A equipe se dividiu para cobrir toda a área —entre os presentes, estava o subsecretário de operações da Secretaria Municipal de Ordem Pública, o coronel Wolney Dias, ex-comandante da Polícia Militar. De colete e óculos escuros, circulou entre crianças e folheou livros nos estandes.

“Não é censura. Estamos cumprindo uma recomendação da Procuradoria Geral do Município”, disse a jornalistas. Foi a primeira vez que uma fiscalização do tipo ocorreu na história da Bienal do Livro.

O coronel estava acompanhado de fotógrafo, cinegrafista e assessores. Na visita aos estandes da Comix e da Panini, foi filmado e fotografado enquanto analisava alguns títulos. Os outros fiscais estiveram em estandes de editoras tradicionais do mercado.

Às 14h15, quando a visita foi encerrada, Dias foi questionado se havia encontrado algo na Bienal. “Muitos livros”, disse. Segundo a prefeitura, não foi achada nenhuma obra imprópria para menores.

Questionado se já havia ido à Bienal alguma vez, Dias respondeu que sim. Perguntado quando isso ocorreu, não soube precisar. “Faz tempo, muito tempo”, disse.

Mesmo sem a prefeitura ter achado algo impróprio, a organização da Bienal entrou com um mandado de segurança preventivo no Tribunal de Justiça na sexta. Uma liminar foi concedida. Nela, a Justiça impede a prefeitura de apreender livros e cassar o alvará.

A decisão afirma que não é competência do município fazer esse tipo de fiscalização e que “tal postura reflete ofensa à liberdade de expressão constitucionalmente assegurada”.

“A Cruzada das Crianças” foi publicada pela Marvel nos Estados Unidos em 2010. Em 2012, a Panini publicou a versão brasileira em duas revistas e, em 2016, ela saiu num único volume pela editora Salvat.
Editor da Salvat, Fernando Lopes conta que “há um cuidado imenso com o material publicado”. “Se há palavrão, pomos o aviso de desaconselhável para menores de 16 anos.
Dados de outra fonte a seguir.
(** * Quant-Finance / quantopian.py : a shallow embedding of [RollingOLS]
    and [get_pricing].

    Numbers are exact rationals [Q]; the ordinary-least-squares solver
    that [sm.OLS(...).fit()] provides is modelled as its default
    pseudo-inverse solution computed exactly.  Time stamps are
    integers [Z]. *)

From Stdlib Require Import QArith Qfield Ascii String List Bool Arith ZArith Lia.
Import ListNotations.

Open Scope Q_scope.
Open Scope string_scope.
Open Scope list_scope.

(* ------------------------------------------------------------------ *)
(** ** Series and sums *)

(** A pandas Series: (time stamp, value) pairs in index order. *)
Definition Series := list (Z * Q).

Definition sumQ (l : list Q) : Q := fold_right Qplus 0 l.

(** Python positional slicing [s[a:b]] (a <= b, clamped to the list). *)
Definition slice {A} (l : list A) (a b : nat) : list A :=
  firstn (b - a) (skipn a l).

(* ------------------------------------------------------------------ *)
(** ** statsmodels: [add_constant] and [OLS(...).fit().params] *)

(** [safe_is_const] of [statsmodels.tsa.tsatools.add_trend]:
    [np.ptp(s) == 0 and np.any(s != 0)]; [np.ptp] of an empty column
    raises and the helper answers [False]. *)
Definition safe_is_const (xs : list Q) : bool :=
  match xs with
  | [] => false
  | v :: vs =>
      forallb (fun w => Qeq_bool w v) vs
      && existsb (fun w => negb (Qeq_bool w 0)) xs
  end.

(** [sm.add_constant(x)] on a one-column series, with its defaults
    [prepend=True, has_constant='skip']: the constant column goes FIRST,
    and nothing is added when the column already is a nonzero constant. *)
Definition add_constant (xs : list Q) : list (list Q) :=
  if safe_is_const xs then map (fun v => [v]) xs
  else map (fun v => [1; v]) xs.

Definition col (j : nat) (r : list Q) : Q := nth j r 0.

(** [sm.OLS(ys, X).fit().params] for a design [X] (rows of [X]) of one or
    two columns: the default [method='pinv'] gives [pinv(X) @ ys], with
    the coefficients in the column order of [X].  A design of full column
    rank gives the solution of the normal equations [X^T X b = X^T y]
    (Cramer's rule below).  A design of rank at most one (one column, or
    two proportional columns such as the constant next to an all-zero [x])
    has [pinv(X) = X^T / tr(X^T X)], the zero matrix when [X] is zero
    (division by [0] is [0] in [Q]).  A design without rows is refused:
    while looking for the constant column statsmodels takes [np.max] of the
    empty exog, which raises. *)
Definition gram (X : list (list Q)) (ys : list Q) (f g : list Q * Q -> Q) : Q :=
  sumQ (map (fun p => f p * g p) (combine X ys)).

Definition ols (ys : list Q) (X : list (list Q)) : option (list Q) :=
  let s := gram X ys in
  let a (p : list Q * Q) := col 0 (fst p) in
  let b (p : list Q * Q) := col 1 (fst p) in
  let y (p : list Q * Q) := snd p in
  match X with
  | [] => None
  | r0 :: _ =>
      match length r0 with
      | 1%nat => Some [s a y / s a a]
      | 2%nat =>
          let m11 := s a a in
          let m12 := s a b in
          let m22 := s b b in
          let r1 := s a y in
          let r2 := s b y in
          let det := m11 * m22 - m12 * m12 in
          if Qeq_bool det 0 then
            let tr := m11 + m22 in Some [r1 / tr; r2 / tr]
          else Some [(r1 * m22 - m12 * r2) / det; (m11 * r2 - m12 * r1) / det]
      | _ => None
      end
  end.

(* ------------------------------------------------------------------ *)
(** ** [RollingOLS] *)

(** One row of the result frame, columns [('x', 'intercept')]. *)
Record Row := mkRow { row_ts : Z; row_x : Q; row_intercept : Q }.

(** [result.iloc[i_start] = list(model_fit.params)] on a row of the two
    columns [('x', 'intercept')]: two parameters are written to them in
    that order; a single parameter (a fit whose design kept no constant
    column) is broadcast to both. *)
Definition store_params (ps : list Q) : option (Q * Q) :=
  match ps with
  | [p0; p1] => Some (p0, p1)
  | [p] => Some (p, p)
  | _ => None
  end.

(** The body of the loop for [i_start]: slice both series, add the
    constant, fit.  [sm.OLS] on pandas data refuses endog and exog whose
    indices differ. *)
Definition fit_window (y x : Series) (window i_start : nat) : option (Q * Q) :=
  let i_end := (i_start + window)%nat in
  let x_new := slice x i_start i_end in
  let y_new := slice y i_start i_end in
  if list_eq_dec Z.eq_dec (map fst y_new) (map fst x_new) then
    match ols (map snd y_new) (add_constant (map snd x_new)) with
    | Some ps => store_params ps
    | None => None
    end
  else None.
Se há menção a sexo ou cena imprópria, colocamos desaconselhável a menores de 18.”

“Não concordo com a decisão da prefeitura e me parece puramente homofobia. Se eu não censuro um beijo do Super-Homem com a Lois Lane, caso censurasse entre dois personagens gays, o homofóbico seria eu”, diz o editor.

Em nota, a Panini repudiou “qualquer tentativa de censura discriminatória às suas publicações ou às de terceiros”.

A ação da prefeitura gerou uma reação entre as editoras na Bienal, que se manifestaram majoritariamente contra a decisão de Crivella. A Record imprimiu trechos da Constituição sobre liberdade de expressão e a decisão do STF que criminaliza a homofobia.

Crivella se manifestou de novo sobre o assunto na sexta e não voltou a falar em conteúdo sexual. Disse que havia “certa controvérsia na imprensa” pela sua decisão e que deseja defender as leis e a família.

O coordenador de Defesa dos Direitos da Criança e do Adolescente da Defensoria Pública do Estado do Rio de Janeiro, Rodrigo Azambuja, pensa diferente. “Manifestações de amor e carinho estão disseminadas e o Supremo já estabeleceu que todas as famílias merecem proteção do Estado. Isso é abuso de autoridade e, pior, criminaliza aquela conduta mostrada no gibi.”

A Defensoria entrou com pedido de parte interessada no mandado de segurança preventivo. O Ministério Público do Rio não se pronunciou, já que nada foi recolhido.